Task goal. Starting at the line that holds "<| STPM.rootPortId := 0 |>) in" and stopping at the line that holds "else Done st in", restate the records below word for word, with both of those lines included.
====================
(* ===== verification/StpRolesel.v ===== *)
(** * Port role selection ([stp_rolesel.c])

    One machine per instance.  It computes the root priority vector from what
    the ports have received, the designated vector of each port, and the role
    of each port. *)

From Stdlib Require Import ZArith Lia.
From stdpp Require Import base gmap list option.
From S2P Require Import Prelude StpTypes StpVector StpHeap StpStatmch StpPort StpRoletrns.
Import RoleselState.

Definition stp_rolesel_is_backup_port (port : PORT_T) (this : STPM_T) : bool :=
  stp_vector_compare_bridge_id port.(portPrio).(design_bridge) this.(STPM.BrId) =? 0.

(** A new role resets the hand-shake flags. *)
Definition stp_rolesel_setRoleSelected (newRole : PORT_ROLE_T) (port : PORT_T) : PORT_T :=
  let port := port <| selectedRole := newRole |> in
  if newRole =e port.(role) then port
  else
    let port := if newRole =e NonStpPort then port <| role := newRole |> else port in
    port <| proposed := false |> <| proposing := false |> <| agreed := false |>
         <| agree := false |> <| synced := false |> <| sync := false |>.

Definition stp_rolesel_updtRoleDisableTree (st : STP_T) (b : Z) : outcome STP_T :=
  let* this := get_stpm st b in
  upd_ports this.(STPM.ports) (fun port => port <| selectedRole := DisabledPort |>) st.

Definition stp_rolesel_clearReselectTree (st : STP_T) (b : Z) : outcome STP_T :=
  let* this := get_stpm st b in
  upd_ports this.(STPM.ports) (fun port => port <| reselect := false |>) st.

(** ** The root priority vector *)

(** [rootPathPrio]: the vector a port offers, from what it has received. *)
Definition root_path_prio (cist : bool) (BrId : BRIDGE_ID) (port : PORT_T) : PRIO_VECTOR_T :=
  let v := port.(portPrio) in
  if cist && negb port.(infoInternal) then
    v <| root_path_cost := u32 (v.(root_path_cost) + port.(operPCost)) |>
      <| region_root_bridge := BrId |> <| region_root_path_cost := 0 |>
  else v <| region_root_path_cost := u32 (v.(region_root_path_cost) + port.(operPCost)) |>.

(** The guards of the loop: whether the port takes part. *)
Definition offers_root (st : STP_T) (stpm : STPM_T) (port : PORT_T) : outcome bool :=
  if port.(admin_non_stp) then Done false
  else match port.(infoIs) with
  | Disabled | Aged | Mine => Done false
  | Received =>
      if stp_vector_compare_bridge_id port.(portPrio).(design_bridge) stpm.(STPM.BrId) =? 0
      then Done false
      else if negb (stpm.(STPM.vlan_id) =? STP_CIST_ID) then
        let* found := stp_port_mst_findport st STP_CIST_ID port.(port_index) in
        match found with
        | None => Done false
        | Some c =>
            let* cist_port := get_port st c in
            Done (negb (negb cist_port.(infoInternal) && (cist_port.(infoIs) =e Received)))
        end
      else Done true
  end.

Definition updtRootPrio_port (b : Z) (q : PORT_REF) (st : STP_T) : outcome STP_T :=
  let* port := get_port st q in
  let* stpm := get_stpm st b in
  let* offers := offers_root st stpm port in
  if offers : bool then
    let* own := get_stpm st port.(owner) in
    let rootPathPrio :=
      root_path_prio (stpm.(STPM.vlan_id) =? STP_CIST_ID) own.(STPM.BrId) port in
    if stp_vector_compare rootPathPrio stpm.(STPM.rootPrio) <? 0 then
      Done (put_stpm st b
        (stpm <| STPM.rootPrio := rootPathPrio |>
              <| STPM.rootTimes := stp_times_copy port.(portTimes) |>))
    else Done st
  else Done st.

Definition stp_rolesel_updtRootPrio (st : STP_T) (b : Z) : outcome STP_T :=
  let* stpm := get_stpm st b in
  foldM (updtRootPrio_port b) stpm.(STPM.ports) st.

(** ** Roles *)

(** The [switch (port->infoIs)] of both role functions. *)
Definition select_role (stpm : STPM_T) (port : PORT_T) : PORT_T :=
  match port.(infoIs) with
  | Disabled => stp_rolesel_setRoleSelected DisabledPort port
  | Aged => (stp_rolesel_setRoleSelected DesignatedPort port) <| updtInfo := true |>
  | Mine =>
      let port := stp_rolesel_setRoleSelected DesignatedPort port in
      if negb (stp_vector_compare port.(portPrio) port.(designPrio) =? 0) ||
         negb (stp_times_compare port.(portTimes) port.(designTimes) =? 0) then
        port <| updtInfo := true |>
      else port
  | Received =>
      if stpm.(STPM.rootPortId) =? port.(port_id) then
        (stp_rolesel_setRoleSelected RootPort port) <| updtInfo := false |>
      else if stp_vector_compare port.(designPrio) port.(portPrio) <? 0 then
        (stp_rolesel_setRoleSelected DesignatedPort port) <| updtInfo := true |>
      else
        let r := if stp_rolesel_is_backup_port port stpm then BackupPort else AlternatePort in
        (stp_rolesel_setRoleSelected r port) <| updtInfo := false |>
  end.

Definition non_stp_role (port : PORT_T) : PORT_T :=
  (stp_rolesel_setRoleSelected NonStpPort port) <| learn := true |> <| forward := true |>.

(** The designated vector and times of a port. *)
Definition set_designated (cist : bool) (stpm : STPM_T) (port : PORT_T) : PORT_T :=
  if port.(admin_non_stp) then port
  else
    let rp := stpm.(STPM.rootPrio) in
    let v := stp_vector_create rp.(root_bridge) rp.(root_path_cost) rp.(region_root_bridge)
               rp.(region_root_path_cost) stpm.(STPM.BrId) port.(port_id) port.(port_id) in
    let v := if cist && negb port.(sendRSTP) then v <| region_root_bridge := stpm.(STPM.BrId) |>
             else v in
    port <| designPrio := v |> <| designTimes := stp_times_copy stpm.(STPM.rootTimes) |>.

(** The common beginning: a fresh root vector, the best offer, the designated
    vectors and the root port. *)
Definition updtRoles_prio (st : STP_T) (b : Z) (root_br : BRIDGE_ID) : outcome STP_T :=
  let* stpm := get_stpm st b in
  let cist := stpm.(STPM.vlan_id) =? STP_CIST_ID in
  let st := put_stpm st b
    (stpm <| STPM.rootPrio :=
               stp_vector_create root_br 0 stpm.(STPM.BrId) 0 stpm.(STPM.BrId) 0 0 |>
          <| STPM.rootTimes := stp_times_copy stpm.(STPM.BrTimes) |>
          <| STPM.rootPortId := 0 |>) in
  let* st := stp_rolesel_updtRootPrio st b in
  let* stpm := get_stpm st b in
  let* st := upd_ports stpm.(STPM.ports) (set_designated cist stpm) st in
  Done (put_stpm st b (stpm <| STPM.rootPortId := stpm.(STPM.rootPrio).(bridge_port) |>)).

(** One turn of the last loop of [stp_rolesel_updtRolesCist]: a boundary port
    makes its MSTI ports reselect. *)
Definition updtRolesCist_port (b : Z) (q : PORT_REF) (st : STP_T) : outcome STP_T :=
  let* port := get_port st q in
  let* stpm := get_stpm st b in
  if port.(admin_non_stp) then Done (put_port st q (non_stp_role port))
  else
    let port := select_role stpm port in
    let st := put_port st q port in
    if negb port.(infoInternal) || negb port.(rcvdInternal) then
      upd_ports port.(nextMst) (fun m => m <| reselect := true |> <| selected := false |>) st
    else Done st.

Definition stp_rolesel_updtRolesCist (st : STP_T) (b : Z) : outcome STP_T :=
  let* stpm := get_stpm st b in
  let had_cist_pathcost := stpm.(STPM.rootPrio).(root_path_cost) in
  let old_region_root := stpm.(STPM.rootPrio).(region_root_bridge).(addr) in
  let* st := updtRoles_prio st b stpm.(STPM.BrId) in
  let* stpm := get_stpm st b in
  let* st :=
    if (negb (stpm.(STPM.rootPrio).(root_path_cost) =? 0) || negb (had_cist_pathcost =? 0)) &&
       negb (memcmp old_region_root stpm.(STPM.rootPrio).(region_root_bridge).(addr) =? 0) then
      foldM (fun q st =>
        let* port := get_port st q in
        upd_ports port.(nextMst) (fun m => m <| changedMaster := true |>) st)
        stpm.(STPM.ports) st
    else Done st in
  foldM (updtRolesCist_port b) stpm.(STPM.ports) st.

(** One turn of the last loop of [stp_rolesel_updtRolesMsti]; [None] is the
    early return. *)
Definition updtRolesMsti_port (b : Z) (q : PORT_REF) (st : STP_T) : outcome (option STP_T) :=
  let* port := get_port st q in
  let* stpm := get_stpm st b in
  let* found := stp_port_mst_findport st STP_CIST_ID port.(port_index) in
  if port.(admin_non_stp) then Done (Some (put_port st q (non_stp_role port)))
  else
    match found with
    | None => Done None
    | Some c =>
        let* cistport := get_port st c in
        if cistport.(portEnabled) && (cistport.(infoIs) =e Received) &&
           negb cistport.(infoInternal) then
          let port :=
            if cistport.(selectedRole) =e RootPort then
              stp_rolesel_setRoleSelected MasterPort port
            else if cistport.(selectedRole) =e AlternatePort then
              stp_rolesel_setRoleSelected AlternatePort port
            else port in
          let port :=
            if negb (stp_vector_compare port.(portPrio) port.(designPrio) =? 0) ||
               negb (stp_times_compare port.(portTimes) port.(designTimes) =? 0) then
              port <| updtInfo := true |>
            else port in
          Done (Some (put_port st q port))
        else Done (Some (put_port st q (select_role stpm port)))
    end.

Fixpoint updtRolesMsti_loop (b : Z) (l : list PORT_REF) (st : STP_T) : outcome STP_T :=
  match l with
  | [] => Done st
  | q :: l' =>
      let* r := updtRolesMsti_port b q st in
      match r with
      | Some st => updtRolesMsti_loop b l' st
      | None => Done st
      end
  end.

Definition stp_rolesel_updtRolesMsti (st : STP_T) (b : Z) : outcome STP_T :=
  let* st := updtRoles_prio st b null_br in
  let* stpm := get_stpm st b in
  updtRolesMsti_loop b stpm.(STPM.ports) st.

Definition stp_rolesel_updtRolesXst (st : STP_T) (b : Z) : outcome STP_T :=
  let* stpm := get_stpm st b in
  if STP_CIST_ID =? stpm.(STPM.vlan_id) then stp_rolesel_updtRolesCist st b
  else stp_rolesel_updtRolesMsti st b.

(** Whether some port of the list asks for a reselection. *)
Fixpoint any_reselect (st : STP_T) (l : list PORT_REF) : outcome bool :=
  match l with
  | [] => Done false
  | q :: l' =>
      let* port := get_port st q in
      if port.(reselect) then Done true else any_reselect st l'
  end.

Definition stp_rolesel_setSelectedTree (st : STP_T) (b : Z) : outcome STP_T :=
  let* this := get_stpm st b in
  let* again := any_reselect st this.(STPM.ports) in
  if again : bool then Done st
  else upd_ports this.(STPM.ports) (fun port => port <| selected := true |>) st.

(** ** The machine *)

Definition MSTP_rolesel_enter_state (st : STP_T) (b : Z) : outcome STP_T :=
  let* stpm := get_stpm st b in
  match stpm.(STPM.rolesel).(State) with
  | BEGIN | INIT_BRIDGE => stp_rolesel_updtRoleDisableTree st b
  | RECEIVE =>
      let* st := stp_rolesel_clearReselectTree st b in
      let* st := stp_rolesel_updtRolesXst st b in
      stp_rolesel_setSelectedTree st b
  end.

Definition rolesel_hop (st : STP_T) (b : Z) (s : STATES) : outcome (STP_T * bool) :=
  let* stpm := get_stpm st b in
  Done (put_stpm st b
    (stpm <| STPM.rolesel := stp_statmch_hop_2_state stpm.(STPM.rolesel) s |>), true).

Definition MSTP_rolesel_check_conditions (st : STP_T) (b : Z) : outcome (STP_T * bool) :=
  let* stpm := get_stpm st b in
  match stpm.(STPM.rolesel).(State) with
  | BEGIN => rolesel_hop st b INIT_BRIDGE
  | INIT_BRIDGE => rolesel_hop st b RECEIVE
  | RECEIVE =>
      let* again := any_reselect st stpm.(STPM.ports) in
      if again : bool then rolesel_hop st b RECEIVE else Done (st, false)
  end.

Definition rolesel_machine (b : Z) : MACHINE STP_T :=
  mkMachine
    (fun st => let* stpm := get_stpm st b in Done stpm.(STPM.rolesel).(changeState))
    (fun c st =>
       let* stpm := get_stpm st b in
       Done (put_stpm st b
         (stpm <| STPM.rolesel := mkMach stpm.(STPM.rolesel).(State) c |>)))
    (fun st => MSTP_rolesel_enter_state st b)
    (fun st => MSTP_rolesel_check_conditions st b).

(** After a change of the bridge's identity. *)
Definition stp_rolesel_update_stpm (st : STP_T) (b : Z) : outcome STP_T :=
  let* this := get_stpm st b in
  let rootPathPrio :=
    stp_vector_create this.(STPM.BrId) 0 this.(STPM.BrId) 0 this.(STPM.BrId) 0 0 in
  let this :=
    if (this.(STPM.rootPortId) =? 0) ||
       (stp_vector_compare rootPathPrio this.(STPM.rootPrio) <? 0) then
      this <| STPM.rootPrio := rootPathPrio |>
    else this in
  let rp := this.(STPM.rootPrio) in
  upd_ports this.(STPM.ports) (fun port =>
    let v := stp_vector_create rp.(root_bridge) rp.(root_path_cost) rp.(region_root_bridge)
               rp.(region_root_path_cost) this.(STPM.BrId) port.(port_id) port.(port_id) in
    let port := port <| designPrio := v |> in
    let port :=
      if (port.(infoIs) <>e Received) || (this.(STPM.rootPortId) =? port.(port_id)) then
        port <| portPrio := v |>
      else port in
    port <| reselect := true |> <| selected := false |>)
    (put_stpm st b this).

(** ** What the computation of the root vector does *)

(** The offer of a port: its vector and its times. *)
Definition offer (st : STP_T) (stpm : STPM_T) (q : PORT_REF) : option (PRIO_VECTOR_T * TIMEVALUES_T) :=
  match st.(port_heap) !! q with
  | Some port =>
      match offers_root st stpm port with
      | Done true =>
          Some (root_path_prio (stpm.(STPM.vlan_id) =? STP_CIST_ID) stpm.(STPM.BrId) port,
                port.(portTimes))
      | _ => None
      end
  | None => None
  end.

(** Keeps the better of two offers, the first one on a tie. *)
Definition better (a v : PRIO_VECTOR_T * TIMEVALUES_T) : PRIO_VECTOR_T * TIMEVALUES_T :=
  if stp_vector_compare v.1 a.1 <? 0 then v else a.

Definition best (init : PRIO_VECTOR_T * TIMEVALUES_T) (l : list (PRIO_VECTOR_T * TIMEVALUES_T)) :=
  foldl better init l.

Definition set_root (r : PRIO_VECTOR_T * TIMEVALUES_T) (stpm : STPM_T) : STPM_T :=
  stpm <| STPM.rootPrio := r.1 |> <| STPM.rootTimes := r.2 |>.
====================
Answer for this exercise.
          <| STPM.rootPortId := 0 |>) in
  let* st := stp_rolesel_updtRootPrio st b in
  let* stpm := get_stpm st b in
  let* st := upd_ports stpm.(STPM.ports) (set_designated cist stpm) st in
  Done (put_stpm st b (stpm <| STPM.rootPortId := stpm.(STPM.rootPrio).(bridge_port) |>)).

(** One turn of the last loop of [stp_rolesel_updtRolesCist]: a boundary port
    makes its MSTI ports reselect. *)
Definition updtRolesCist_port (b : Z) (q : PORT_REF) (st : STP_T) : outcome STP_T :=
  let* port := get_port st q in
  let* stpm := get_stpm st b in
  if port.(admin_non_stp) then Done (put_port st q (non_stp_role port))
  else
    let port := select_role stpm port in
    let st := put_port st q port in
    if negb port.(infoInternal) || negb port.(rcvdInternal) then
      upd_ports port.(nextMst) (fun m => m <| reselect := true |> <| selected := false |>) st
    else Done st.

Definition stp_rolesel_updtRolesCist (st : STP_T) (b : Z) : outcome STP_T :=
  let* stpm := get_stpm st b in
  let had_cist_pathcost := stpm.(STPM.rootPrio).(root_path_cost) in
  let old_region_root := stpm.(STPM.rootPrio).(region_root_bridge).(addr) in
  let* st := updtRoles_prio st b stpm.(STPM.BrId) in
  let* stpm := get_stpm st b in
  let* st :=
    if (negb (stpm.(STPM.rootPrio).(root_path_cost) =? 0) || negb (had_cist_pathcost =? 0)) &&
       negb (memcmp old_region_root stpm.(STPM.rootPrio).(region_root_bridge).(addr) =? 0) then
      foldM (fun q st =>
        let* port := get_port st q in
        upd_ports port.(nextMst) (fun m => m <| changedMaster := true |>) st)
        stpm.(STPM.ports) st
    else Done st in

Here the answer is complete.